CREATUREPEDE, 2004 

Erica Seccombe, Creaturepede 2004,  inkjet print on satin paper, 90 x 600cm. 

  • Acquired by the National Gallery of Australia Print Collection in 2016

Exhibited: 

  • Supernatural, with Al Munro, Alsager Art Centre, Manchester University, UK, 25 Sept - 27 Oct 2006
  • 2x4, ANU School of Art Gallery, 29 April - 1 May 2004
Erica Seccombe, Creaturepede 2004,  inkjet print on satin paper, 90 x 600cm. image from exhibition 2x4 for the 2004 Masters and PHD graduation ANU School of Art Gallery, 29 April - 1 May 2004.

Erica Seccombe, Creaturepede 2004,  inkjet print on satin paper, 90 x 600cm. image from exhibition 2x4 for the 2004 Masters and PHD graduation ANU School of Art Gallery, 29 April - 1 May 2004.

Measuring six-metres in length, this large digital print challenges the audience with a juxtaposition of scale between the micro and macro. As if looking through a powerful lens, it appears we come face-to-face with a giant organism inhabiting an invisible, microscopic world.

Creaturepede is part of a series entitled Surface for air in which Erica utilised her collection of readymade objects; miniature plastic animals that represent insects, reptiles and sea creatures and are no bigger than 3cm long; found inside a commercial chocolate brand.

Erica Seccombe, Creaturepede, 2004 (foreground), Ocular,2006 [Nanoplastica series], exhibited in Supernatural, Alsager Art Gallery, Manchester, UK, 2006. 

Erica Seccombe, Creaturepede, 2004 (foreground), Ocular,2006 [Nanoplastica series], exhibited in Supernatural, Alsager Art Gallery, Manchester, UK, 2006. 

Creaturepede is the result of flat bed scanning one of these objects and then manipulating the image in Adobe Photoshop to emulate electromagnetic microscopy technologies. This work is a precursor to the series, Nanoplastica, Erica's investigation into Micro-CT. 

Erica's ongoing interest in the relationship of print-media to scientific thought and the historical role prints have held in circulating and controlling information about the natural world, as well as the contemporary use of digital imaging to represent scientific processes and ideas. In relation to print and other multiple-based art forms, it may be that scientific concepts and language can change what we understand by the words 'original', 'copy' and 'multiple'.

By suggesting modern scientific technologies in this work, Creaturepede becomes a metaphor for the issues of vision, visualisation and replication of life forms on the microscopic and nano scale. Technologies provide this increasingly minute view of nature and this knowledge is widely disseminated through electronic media. By using replicas of animal and marine life, Erica is questioning the role of popular science in mediating and constructing our understanding of the natural world; causing us to ask if we really understand what we are looking at.

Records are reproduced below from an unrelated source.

(** A one-bin buffer: the bass and mid bands are empty and average to 0,
    the treble band holds the only bin. *)
Lemma band_averages_never_divide_by_zero_witness :
  Forall isByte [255%Z]
  /\ (Audio64.b1 1 = 0 /\ Audio64.m1 1 = 0)%Z
  /\ avg [255%Z] 0 0 = Some (0 / 1 / 255)
  /\ avg [255%Z] 0 1 = Some (255 / 1 / 255)
  /\ (forall q, avg [255%Z] 0 1 = Some q -> 0 <= q /\ q <= 1).
Proof.
  assert (Hb : Forall isByte [255%Z]).
  { constructor; [unfold isByte; lia|constructor]. }
  destruct (band_averages_never_divide_by_zero [255%Z])
    as (_ & _ & _ & Hcut & _ & _ & _ & Hin & Hbass & _ & _ & Hunit).
  split; [exact Hb|]. split; [apply Hcut; cbn; lia|]. split; [exact Hbass|].
  split; [apply (Hin 0%Z 1%Z); cbn; lia|].
  intros q Hq. apply (Hunit Hb 0%Z 1%Z q); [|exact Hq].
  right. right. left. reflexivity.
Defined.

(** ** Smoothing *)

Lemma feature_smooth (f : Feature) (a : AudioInput) (r : Raw) :
  feature f (smooth a r)
  = feature f a * _smooth a + target f r * (1 - _smooth a).
Proof. destruct f; reflexivity. Qed.

End AudioFacts.

(* ================================================================== *)
(** * Properties of the verse overlay                                  *)
(* ================================================================== *)

Module OverlayFacts.
Import Overlay.
Local Open Scope Q_scope.

(** ** Boolean tests on rationals *)

Lemma Qle_bool_false (a b : Q) : Qle_bool a b = false -> b < a.
Proof.
  intros E. apply Qnot_le_lt. intros H.
  apply Qle_bool_iff in H. congruence.
Qed.

Lemma nonzero_true (x : Q) : nonzero x = true <-> ~ x == 0.
Proof.
  unfold nonzero. destruct (Qeq_bool x 0) eqn:E; cbn.
  - apply Qeq_bool_eq in E. split; [discriminate|contradiction].
  - apply Qeq_bool_neq in E. split; auto.
Qed.

Lemma nonzero_false (x : Q) : nonzero x = false <-> x == 0.
Proof.
  unfold nonzero. destruct (Qeq_bool x 0) eqn:E; cbn.
  - apply Qeq_bool_eq in E. split; auto.
  - apply Qeq_bool_neq in E. split; [discriminate|contradiction].
Qed.

(** ** The alpha envelope *)

Lemma clamp01_cases (t : Q) :
  (t <= 0 /\ clamp01 t == 0)
  \/ (0 <= t /\ t <= 1 /\ clamp01 t == t)
  \/ (1 <= t /\ clamp01 t == 1).
Proof.
  unfold clamp01.
  destruct (Q.min_spec 1 t) as [[H1 E1]|[H1 E1]];
    destruct (Q.max_spec 0 (Qmin 1 t)) as [[H2 E2]|[H2 E2]];
    first [ left; split; lra
          | right; left; repeat split; lra
          | right; right; split; lra ].
Qed.

Lemma quotient_times (x m : Q) : 0 < m -> x / m * m == x.
Proof. intros Hm. field. lra. Qed.

Lemma quotient_sign (x m : Q) :
  0 < m -> (x <= 0 -> x / m <= 0) /\ (0 <= x -> 0 <= x / m)
           /\ (x <= m -> x / m <= 1) /\ (m <= x -> 1 <= x / m).
Proof.
  intros Hm. pose proof (quotient_times x m Hm) as E.
  repeat split; intros H; nra.
Qed.

(** Once the fade start is latched, the envelope is one formula for all
    times. *)
Lemma alphaEnvelope_latched (cfg : VerseConfig) (st : State) (now : Q) :
  0 < fadeMs cfg -> ~ fadeStartMs st == 0 ->
  alphaEnvelope cfg now st
  == 1 - clamp01 ((now - fadeStartMs st) / fadeMs cfg).
Proof.
  intros Hm HF. unfold alphaEnvelope.
  apply nonzero_true in HF. rewrite HF. cbn [andb].
  destruct (Qle_bool (fadeStartMs st) now) eqn:E; [reflexivity|].
  apply Qle_bool_false in E.
  destruct (quotient_sign (now - fadeStartMs st) (fadeMs cfg) Hm) as (Hs & _).
  destruct (clamp01_cases ((now - fadeStartMs st) / fadeMs cfg))
    as [[_ Ec]|[(H0 & _ & Ec)|[H1 Ec]]]; rewrite Ec; lra.
Qed.

Lemma alphaEnvelope_cleared (cfg : VerseConfig) (st : State) (now : Q) :
  fadeStartMs st == 0 -> alphaEnvelope cfg now st = 1.
Proof.
  intros HF. unfold alphaEnvelope.
  apply nonzero_false in HF. rewrite HF. reflexivity.
Qed.

Lemma clamp01_lipschitz (s t : Q) : Qabs (clamp01 s - clamp01 t) <= Qabs (s - t).
Proof.
  pose proof (Qle_Qabs (s - t)) as Hp.
  pose proof (Qle_Qabs (- (s - t))) as Hn. rewrite Qabs_opp in Hn.
  apply Qabs_Qle_condition.
  destruct (clamp01_cases s) as [[Hs Es]|[(Hs & Hs' & Es)|[Hs Es]]];
    destruct (clamp01_cases t) as [[Ht Et]|[(Ht & Ht' & Et)|[Ht Et]]];
    split; lra.
Qed.

Lemma alphaEnvelope_continuous (cfg : VerseConfig) (st : State) :
  0 < fadeMs cfg ->
  forall now eps, 0 < eps ->
    exists delta, 0 < delta /\
      forall now', Qabs (now' - now) < delta ->
        Qabs (alphaEnvelope cfg now' st - alphaEnvelope cfg now st) < eps.
Proof.
  intros Hm now eps He.
  exists (eps * fadeMs cfg). split; [nra|].
  intros now' Hd.
  destruct (Qeq_dec (fadeStartMs st) 0) as [HF|HF].
  - rewrite !(alphaEnvelope_cleared cfg st _ HF).
    setoid_replace (1 - 1) with 0 by ring. exact He.
  - rewrite !(alphaEnvelope_latched cfg st _ Hm HF).
    set (F := fadeStartMs st) in *. set (m := fadeMs cfg) in *.
    setoid_replace (1 - clamp01 ((now' - F) / m) - (1 - clamp01 ((now - F) / m)))
      with (- (clamp01 ((now' - F) / m) - clamp01 ((now - F) / m))) by ring.
    rewrite Qabs_opp.
    eapply Qle_lt_trans; [apply clamp01_lipschitz|].
    setoid_replace ((now' - F) / m - (now - F) / m)
      with ((now' - now) / m) by (field; lra).
    assert (Ea : Qabs ((now' - now) / m) * m == Qabs (now' - now)).
    { unfold Qdiv. rewrite Qabs_Qmult.
      rewrite (Qabs_pos (/ m)) by (apply Qlt_le_weak, Qinv_lt_0_compat; exact Hm).
      field. lra. }
    pose proof (Qabs_nonneg ((now' - now) / m)). nra.
Qed.

(** The opacity a frame is drawn with. *)
Lemma draw_unfold cfg pal textWidth maxW tk st v :
  current st = Some v ->
  let total := Z.of_nat (length (buildFullText v)) in
  let st1 := reveal cfg total (tickNow tk) st in
  draw cfg pal textWidth maxW tk st
  = Some (cycle pal (tickRandom tk) (tickNow tk) st1,
          {| alpha := alphaEnvelope cfg (tickNow tk) st1;
             lines := wrapLines textWidth
                        (slice0 (buildFullText v)
                           (Z.min total (charsVisible cfg (tickNow tk) st)))
                        maxW |}).
Proof. intros Hc. unfold draw. rewrite Hc. reflexivity. Qed.

(** C2. With a positive fade duration, and [F] the fade start held by the
    state a frame is drawn from: the opacity is 1 while the timestamps are
    cleared and at every time before [F]; once [F] is latched it is
    [1 - clamp01((now - F) / fadeMs)] from [F] on, which is the affine
    function [1 - (now - F) / fadeMs] on [[F, F + fadeMs]] and 0 from
    [F + fadeMs] on; and it is a continuous function of [now].  The frame
    drawn at [now] has this opacity, the state being the one left by the
    reveal step of that frame. *)
Theorem alpha_envelope_shape :
  forall (cfg : VerseConfig) (st : State),
    0 < fadeMs cfg ->
    let F := fadeStartMs st in
    (F == 0 -> forall now, alphaEnvelope cfg now st = 1)
    /\ (forall now, now < F -> alphaEnvelope cfg now st = 1)
    /\ (~ F == 0 -> forall now, F <= now ->
          alphaEnvelope cfg now st = 1 - clamp01 ((now - F) / fadeMs cfg))
    /\ (~ F == 0 -> forall now, F <= now -> now <= F + fadeMs cfg ->
          alphaEnvelope cfg now st == 1 - (now - F) / fadeMs cfg)
    /\ (~ F == 0 -> forall now, F + fadeMs cfg <= now ->
          alphaEnvelope cfg now st == 0)
    /\ (forall now eps, 0 < eps ->
          exists delta, 0 < delta /\
            forall now', Qabs (now' - now) < delta ->
              Qabs (alphaEnvelope cfg now' st - alphaEnvelope cfg now st) < eps)
    /\ (forall pal textWidth maxW tk v st0,
          current st0 = Some v ->
          reveal cfg (Z.of_nat (length (buildFullText v))) (tickNow tk) st0 = st ->
          exists st' fr,
            draw cfg pal textWidth maxW tk st0 = Some (st', fr)
            /\ alpha fr = alphaEnvelope cfg (tickNow tk) st).
Proof.
  intros cfg st Hm F. subst F.
  split; [intros HF now; apply alphaEnvelope_cleared, HF|].
  split.
  { intros now Hlt. unfold alphaEnvelope.
    destruct (Qle_bool (fadeStartMs st) now) eqn:E.
    - apply Qle_bool_iff in E. lra.
    - rewrite andb_false_r. reflexivity. }
  split.
  { intros HF now Hle. unfold alphaEnvelope.
    apply nonzero_true in HF. apply Qle_bool_iff in Hle.
    rewrite HF, Hle. reflexivity. }
  split.
  { intros HF now Hle Hle'. rewrite (alphaEnvelope_latched cfg st now Hm HF).
    destruct (quotient_sign (now - fadeStartMs st) (fadeMs cfg) Hm)
      as (_ & H0 & H1 & _).
    destruct (clamp01_cases ((now - fadeStartMs st) / fadeMs cfg))
      as [[Hc Ec]|[(Hc & Hc' & Ec)|[Hc Ec]]]; rewrite Ec; lra. }
  split.
  { intros HF now Hle. rewrite (alphaEnvelope_latched cfg st now Hm HF).
    destruct (quotient_sign (now - fadeStartMs st) (fadeMs cfg) Hm)
      as (_ & _ & _ & H1).
    destruct (clamp01_cases ((now - fadeStartMs st) / fadeMs cfg))
      as [[Hc Ec]|[(Hc & Hc' & Ec)|[Hc Ec]]]; rewrite Ec; lra. }
  split; [apply alphaEnvelope_continuous, Hm|].
  intros pal textWidth maxW tk v st0 Hv Hst.
  rewrite (draw_unfold cfg pal textWidth maxW tk st0 v Hv). cbv zeta.
  rewrite Hst. eexists _, _. split; reflexivity.
Qed.
(** The [while True] loop over [proc.stdout.readline()]. *)
Fixpoint read_lines (label name : text) (stdout : list (option text))
    (output_lines : list text) : M (list text) :=
  match stdout with
  | [] => mret output_lines
  | None :: _ => raise
  | Some line :: rest =>
      let line_text := strip line in
      publish (MLine label name line_text) ;;
      live_metrics name line_text ;;
      read_lines label name rest (output_lines ++ [line_text])
  end.

Definition on_ollama (f : ollama_result -> ollama_result) (r : RunRecord)
    : RunRecord :=
  set_ollama (f <$> ollama r) r.

(** The loop over [output_lines] of the branch ["Ollama LLM" in name]. *)
Definition ollama_line (line : text) : M unit :=
  if has "Tokens/sec:" line then
    match search re_tokens line with
    | Some m =>
        update_metrics (on_ollama (fun o =>
          {| tokens_per_sec := pfloat (group 1 m); latency := latency o;
             memory_mb := memory_mb o |}))
    | None => mret tt
    end
  else if has "Latency:" line then
    match search re_latency line with
    | Some m =>
        update_metrics (on_ollama (fun o =>
          {| tokens_per_sec := tokens_per_sec o;
             latency := pfloat (group 1 m); memory_mb := memory_mb o |}))
    | None => mret tt
    end
  else if has "Memory:" line && has "MB" line then
    match search re_memory_mb line with
    | Some m =>
        update_metrics (on_ollama (fun o =>
          {| tokens_per_sec := tokens_per_sec o; latency := latency o;
             memory_mb := pint (group 1 m) |}))
    | None => mret tt
    end
  else mret tt.

(** [\x1B(?:[@-Z\\-_]|\[[0-?]*[ -/]*[@-~])] *)
Definition ansi_pattern : regex :=
  Seq (Cls (CChar ESC))
    (Alt (Cls (CUnion (CRange "@" "Z") (CRange "\" "_")))
         (seqs [Cls (CChar "["); Rep true 0 (CRange "0" "?");
                Rep true 0 (CRange " " "/"); Cls (CRange "@" "~")])).

(** [\n{3,}] *)
Definition blank_run : regex := Rep true 3 (CChar newline).

Definition clean_ansi_codes (t : text) : text :=
  let t := sub ansi_pattern [] t in
  let t := sub blank_run [newline; newline] t in
  strip t.

(** Every ESC of [t] is the first character of a match of
    [ansi_pattern]. *)
Fixpoint escapes_begin_sequences (t : text) : bool :=
  match t with
  | [] => true
  | c :: t' =>
      (negb (char_eqb c ESC)
       || match match_at ansi_pattern t with Some _ => true | None => false end)
      && escapes_begin_sequences t'
  end.

(** Three newlines in a row. *)
Definition three_newlines : text := [newline; newline; newline].

Definition raw_path (run_dir name : text) : text :=
  path_join run_dir (replace_char " " "_" name ++ txt ".txt").

(** What follows the write of the raw output in the [try] of a stage:
    the final metrics of the stage and the report of its completion. *)
Definition after_raw_write (label run_dir name : text)
    (output_lines : list text) : M unit :=
  (if has "Memory test" name then
     let metrics := parse_sysbench_memory output_lines in
     update_metrics (set_memory
       {| rw_read := default (PInt 0) (metrics !! "read_mib_sec");
          rw_write := default (PInt 0) (metrics !! "write_mib_sec") |})
   else if has "Disk test" name then
     let metrics := parse_sysbench_disk output_lines in
     update_metrics (set_disk
       {| rw_read := default (PInt 0) (metrics !! "disk_read_mib_s");
          rw_write := default (PInt 0) (metrics !! "disk_write_mib_s") |})
   else if has "Ollama LLM" name then
     for_each ollama_line output_lines ;;
     let response_content := join [newline] output_lines in
     let cleaned_response := clean_ansi_codes response_content in
     if nonempty (strip cleaned_response) then
       write_file (path_join run_dir (txt "llm_response.txt"))
         (RawText cleaned_response) ;;
       publish (MLlmSaved label)
     else mret tt
   else mret tt) ;;
  publish (MCompleted label name).

(** The body of the [try] of one stage. *)
Definition stage_body (label run_dir : text) (st : stage) : M unit :=
  let '(name, cmd) := st in
  match shell env cmd with
  | LaunchError => raise
  | Started stdout _ =>
      output_lines ← read_lines label name stdout [] ;
      write_file (raw_path run_dir name)
        (RawText (join [newline] output_lines)) ;;
      after_raw_write label run_dir name output_lines
  end.

(** One iteration of [for name, cmd in commands]. *)
Definition run_stage (label run_dir : text) (st : stage) : M unit :=
  publish (MRunning label (fst st)) ;;
  try_except (stage_body label run_dir st)
             (publish (MFailed label (fst st))).
(* ===== verification/JsString.v ===== *)
(** * JavaScript strings

    The string operations the sources use, on [string]. A character stands for one code unit; the
    slices, searches and comparisons below are only applied to ASCII text (paths, identifiers,
    event lines, dates), where code units, bytes and characters coincide. Non-ASCII literals of
    the source are written as their UTF-8 bytes and are only concatenated or compared. *)

From S2P Require Import Prelude.
From Stdlib Require Export Ascii String.
(* stdpp and the Standard Library both name list operations: keep the list ones. *)
From stdpp Require Export list.

#[local] Open Scope Z_scope.
#[export] Set Warnings "-notation-overridden".

#[global] Arguments String.append : simpl nomatch.

(** The double quote and the line break, as characters. *)
Definition quote : ascii := ascii_of_nat 34.
Definition LF : ascii := ascii_of_nat 10.
Definition CR : ascii := ascii_of_nat 13.

(** ** Searching and slicing *)

(** [s.startsWith(p)]. *)
Fixpoint starts_with (p s : string) : bool :=
  match p, s with
  | EmptyString, _ => true
  | String a p', String b s' => bool_decide (a = b) && starts_with p' s'
  | _, EmptyString => false
  end.

(** [s.includes(p)]. *)
Fixpoint includes (p s : string) : bool :=
  starts_with p s || match s with EmptyString => false | String _ s' => includes p s' end.

(** [s.includes(c)] for one character. *)
Fixpoint includes_char (c : ascii) (s : string) : bool :=
  match s with
  | EmptyString => false
  | String a s' => bool_decide (a = c) || includes_char c s'
  end.

(** [s.slice(0, n)] and [s.slice(n)] for [0 <= n]. *)
Fixpoint str_take (n : nat) (s : string) : string :=
  match n, s with
  | S n', String a s' => String a (str_take n' s')
  | _, _ => EmptyString
  end.

Fixpoint str_drop (n : nat) (s : string) : string :=
  match n, s with
  | S n', String _ s' => str_drop n' s'
  | O, _ => s
  | _, EmptyString => EmptyString
  end.

(** [s.indexOf(c)] with the two sides of the first occurrence: what the callers slice out. *)
Fixpoint cut (c : ascii) (s : string) : option (string * string) :=
  match s with
  | EmptyString => None
  | String a s' =>
      if decide (a = c) then Some (EmptyString, s')
      else match cut c s' with Some (x, y) => Some (String a x, y) | None => None end
  end.

(** [s.split(c)]. *)
Fixpoint split_on (c : ascii) (s : string) : list string :=
  match s with
  | EmptyString => [EmptyString]
  | String a s' =>
      if decide (a = c) then EmptyString :: split_on c s'
      else match split_on c s' with
           | x :: xs => String a x :: xs
           | [] => [String a EmptyString]
           end
  end.

(** [l.join(sep)]. *)
Fixpoint join (sep : string) (l : list string) : string :=
  match l with
  | [] => EmptyString
  | [x] => x
  | x :: l' => x +:+ sep +:+ join sep l'
  end.

(** [s.replace(/c$/, "")]. *)
Fixpoint strip_last (c : ascii) (s : string) : string :=
  match s with
  | EmptyString => EmptyString
  | String a EmptyString => if decide (a = c) then EmptyString else s
  | String a s' => String a (strip_last c s')
  end.

(** [s.replace(/^c/, "")]. *)
Definition strip_first (c : ascii) (s : string) : string :=
  match s with
  | String a s' => if decide (a = c) then s' else s
  | EmptyString => EmptyString
  end.

(** White space of [String.prototype.trim], within ASCII. *)
Definition is_space (a : ascii) : bool :=
  let n := nat_of_ascii a in
  bool_decide ((9 <= n <= 13)%nat \/ n = 32%nat).

Fixpoint trim_start (s : string) : string :=
  match s with
  | String a s' => if is_space a then trim_start s' else s
  | EmptyString => EmptyString
  end.

Fixpoint trim_end (s : string) : string :=
  match s with
  | EmptyString => EmptyString
  | String a s' =>
      match trim_end s' with
      | EmptyString => if is_space a then EmptyString else String a EmptyString
      | t => String a t
      end
  end.

Definition trim (s : string) : string := trim_end (trim_start s).

(** [toLowerCase], within ASCII. *)
Definition lower_ascii (a : ascii) : ascii :=
  let n := nat_of_ascii a in
  if decide ((65 <= n <= 90)%nat) then ascii_of_nat (n + 32) else a.

Fixpoint to_lower (s : string) : string :=
  match s with
  | EmptyString => EmptyString
  | String a s' => String (lower_ascii a) (to_lower s')
  end.

(** A non-empty run of characters none of which is [c]: the regular expression [^[^c]+$]. *)
Definition nonempty_without (c : ascii) (s : string) : bool :=
  bool_decide (s <> EmptyString) && negb (includes_char c s).

(** JavaScript truthiness of a string. *)
Definition truthy (s : string) : bool := bool_decide (s <> EmptyString).

(** ** Lemmas *)

Lemma append_assoc a b c : (a +:+ b) +:+ c = a +:+ (b +:+ c).
Proof. induction a; simpl; congruence. Qed.

Lemma append_nil_r a : a +:+ EmptyString = a.
Proof. induction a; simpl; congruence. Qed.

Lemma starts_with_spec p s : starts_with p s = true <-> exists t, s = p +:+ t.
Proof.
  revert s. induction p as [|a p IH]; intros s; simpl.
  - split; [by exists s|done].
  - destruct s as [|b s]; [split; [done|by intros [t ?]]|].
    rewrite andb_true_iff, bool_decide_eq_true, IH. split.
    + intros [-> [t ->]]. by exists t.
    + intros [t Ht]. simplify_eq. eauto.
Qed.

Lemma starts_with_append p t : starts_with p (p +:+ t) = true.
Proof. apply starts_with_spec. eauto. Qed.

Lemma starts_with_refl p : starts_with p p = true.
Proof. rewrite <- (append_nil_r p) at 2. apply starts_with_append. Qed.

Lemma includes_char_append c a b :
  includes_char c (a +:+ b) = includes_char c a || includes_char c b.
Proof. induction a as [|x a IH]; simpl; [done|]. by rewrite IH, orb_assoc. Qed.

Lemma cut_Some c s x y :
  cut c s = Some (x, y) <-> s = x +:+ String c y /\ includes_char c x = false.
Proof.
  revert x y. induction s as [|a s IH]; intros x y; simpl.
  { split; [done|]. intros [Hs _]. by destruct x. }
  case_decide as Ha.
  - subst. split; [by intros [= <- <-]|]. intros [Hs Hx].
    destruct x as [|b x]; simplify_eq/=; [done|]. by rewrite bool_decide_true in Hx.
  - destruct (cut c s) as [[x' y']|] eqn:Hc.
    + split.
      * intros [= <- <-]. destruct (IH x' y') as [[-> Hx'] _]; [done|]. simpl.
        by rewrite bool_decide_false.
      * intros [Hs Hx]. destruct x as [|b x]; simplify_eq/=. bool_simpl.
        destruct (IH x y) as [_ Heq]. specialize (Heq ltac:(done)). by simplify_eq.
    + split; [done|]. intros [Hs Hx]. destruct x as [|b x]; simplify_eq/=. bool_simpl.
      destruct (IH x y) as [_ Heq]. by specialize (Heq ltac:(done)).
Qed.

Lemma cut_None c s : cut c s = None <-> includes_char c s = false.
Proof.
  induction s as [|a s IH]; simpl; [done|]. case_decide as Ha.
  - by rewrite bool_decide_true.
  - rewrite bool_decide_false by done. rewrite <- IH. by destruct (cut c s) as [[]|].
Qed.

Lemma cut_length c s x y : cut c s = Some (x, y) -> (String.length y < String.length s)%nat.
Proof.
  revert x. induction s as [|a s IH]; intros x; simpl; [done|].
  case_decide; [intros; simplify_eq; lia|].
  destruct (cut c s) as [[x' y']|]; [|done]. intros. simplify_eq. specialize (IH _ eq_refl). lia.
Qed.

Lemma length_append a b : String.length (a +:+ b) = (String.length a + String.length b)%nat.
Proof. induction a; simpl; lia. Qed.

Lemma append_inj_l a b c : a +:+ b = a +:+ c -> b = c.
Proof. induction a; simpl; intros; simplify_eq; auto. Qed.

Lemma append_inj_length a b c d :
  String.length a = String.length c -> a +:+ b = c +:+ d -> a = c /\ b = d.
Proof.
  revert c. induction a as [|x a IH]; intros [|y c] Hl H; simplify_eq/=; [done|].
  destruct (IH c) as [-> ->]; [lia|done|done].
Qed.

#[export] Hint Resolve starts_with_append starts_with_refl : js.
#[export] Hint Rewrite append_assoc append_nil_r includes_char_append : jsrw.

(** ** Lexicographic comparison, [a <= b] and [a < b] on strings *)

Definition str_le (a b : string) : bool :=
  match String.compare a b with Gt => false | _ => true end.
Definition str_lt (a b : string) : bool :=
  match String.compare a b with Lt => true | _ => false end.

Lemma ascii_compare_refl a : Ascii.compare a a = Eq.
Proof. unfold Ascii.compare. apply N.compare_refl. Qed.

Lemma str_compare_app a b c d :
  String.length a = String.length c ->
  String.compare (a +:+ b) (c +:+ d) =
    match String.compare a c with Eq => String.compare b d | r => r end.
Proof.
  revert c. induction a as [|x a IH]; intros [|y c] Hl; simplify_eq/=; [done|].
  destruct (Ascii.compare x y); [|done..]. apply IH. lia.
Qed.

Lemma str_compare_refl a : String.compare a a = Eq.
Proof. induction a as [|x a IH]; simpl; [done|]. by rewrite ascii_compare_refl. Qed.

(** The default comparator of [Array.prototype.sort] on strings, as a sign. *)
Definition str_cmp (a b : string) : Z :=
  match String.compare a b with Lt => -1 | Eq => 0 | Gt => 1 end.

Lemma ascii_compare_N a b : Ascii.compare a b = (N_of_ascii a ?= N_of_ascii b)%N.
Proof. done. Qed.

Lemma N_of_ascii_inj a b : N_of_ascii a = N_of_ascii b -> a = b.
Proof. intros H. by rewrite <- (ascii_N_embedding a), <- (ascii_N_embedding b), H. Qed.

Lemma str_compare_le_trans a b c :
  String.compare a b <> Gt -> String.compare b c <> Gt -> String.compare a c <> Gt.
Proof.
  revert b c. induction a as [|x a IH]; intros [|y b] [|z c]; simpl; try done.
  rewrite !ascii_compare_N. specialize (IH b c).
  destruct (N.compare_spec (N_of_ascii x) (N_of_ascii y));
    destruct (N.compare_spec (N_of_ascii y) (N_of_ascii z));
    destruct (N.compare_spec (N_of_ascii x) (N_of_ascii z)); auto; try lia; done.
Qed.

(** A nullable string that passes a truthiness test: neither absent nor empty. *)
Definition present (o : option string) : option string :=
  match o with Some s => if truthy s then Some s else None | None => None end.

Lemma present_Some o s : present o = Some s <-> o = Some s /\ s <> EmptyString.
Proof.
  unfold present, truthy. destruct o as [s'|]; [|naive_solver].
  case_bool_decide; naive_solver.
Qed.

(** Trimming a string without white space changes nothing. *)
Lemma trim_free s : (forall a, is_space a = true -> includes_char a s = false) -> trim s = s.
Proof.
  intros H. unfold trim. assert (trim_start s = s) as ->.
  { destruct s as [|a s]; [done|]. cbn. destruct (is_space a) eqn:Ha; [|done].
    specialize (H a Ha). cbn in H. by rewrite bool_decide_true in H. }
  induction s as [|a s IH]; [done|]. cbn. rewrite IH.
  - destruct s; [|done]. destruct (is_space a) eqn:Ha; [|done].
    specialize (H a Ha). cbn in H. by rewrite bool_decide_true in H.
  - intros b Hb. specialize (H b Hb). cbn in H. by bool_simpl.
Qed.

(** Trimming twice is trimming once. *)
Lemma trim_end_idem s : trim_end (trim_end s) = trim_end s.
Proof.
  induction s as [|a s IH]; [done|]. simpl. destruct (trim_end s) as [|b t] eqn:Ht.
  - destruct (is_space a) eqn:Ha; simpl; [done|]. by rewrite Ha.
  - simpl. simpl in IH. destruct (trim_end t) eqn:Ht2; [destruct (is_space b); [discriminate IH|by rewrite IH]|by rewrite IH].
Qed.

Lemma trim_start_idem s : trim_start (trim_start s) = trim_start s.
Proof. induction s as [|a s IH]; [done|]. simpl. destruct (is_space a) eqn:Ha; [done|]. simpl. by rewrite Ha. Qed.

Lemma trim_start_end s : trim_start s = s -> trim_start (trim_end s) = trim_end s.
Proof.
  destruct s as [|a s]; [done|]. simpl. destruct (is_space a) eqn:Ha.
  - intros H. exfalso. assert (String.length (trim_start s) <= String.length s)%nat as Hl.
    { clear. induction s as [|b s IH]; [done|]. simpl. destruct (is_space b); simpl; lia. }
    rewrite H in Hl. simpl in Hl. lia.
  - intros _. destruct (trim_end s); simpl; by rewrite Ha.
Qed.

Lemma trim_idem s : trim (trim s) = trim s.
Proof. unfold trim. rewrite (trim_start_end (trim_start s)), trim_end_idem; [done|]. apply trim_start_idem. Qed.

Lemma split_on_free c s : includes_char c s = false -> split_on c s = [s].
Proof.
  induction s as [|a s IH]; cbn [includes_char split_on]; intros H; [done|].
  bool_simpl. rewrite decide_False by done. by rewrite IH.
Qed.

The scale of this work also reflects the concept of new technologies providing us with limitless possibilities. No longer are we bound to standard dimensions; we are released beyond the frame of an A4 laser printout or a computer screen. This creature is alive and eager, ready to wriggle and expand into any given space. But Creaturepede will never get away. A strip of patterning along the paper’s edge alludes to scientific data and DNA coding, however, on closer inspection we realise that the numerical measurements only serve to calculate ink density in the process of inkjet printing; a clue to the creature’s original medium.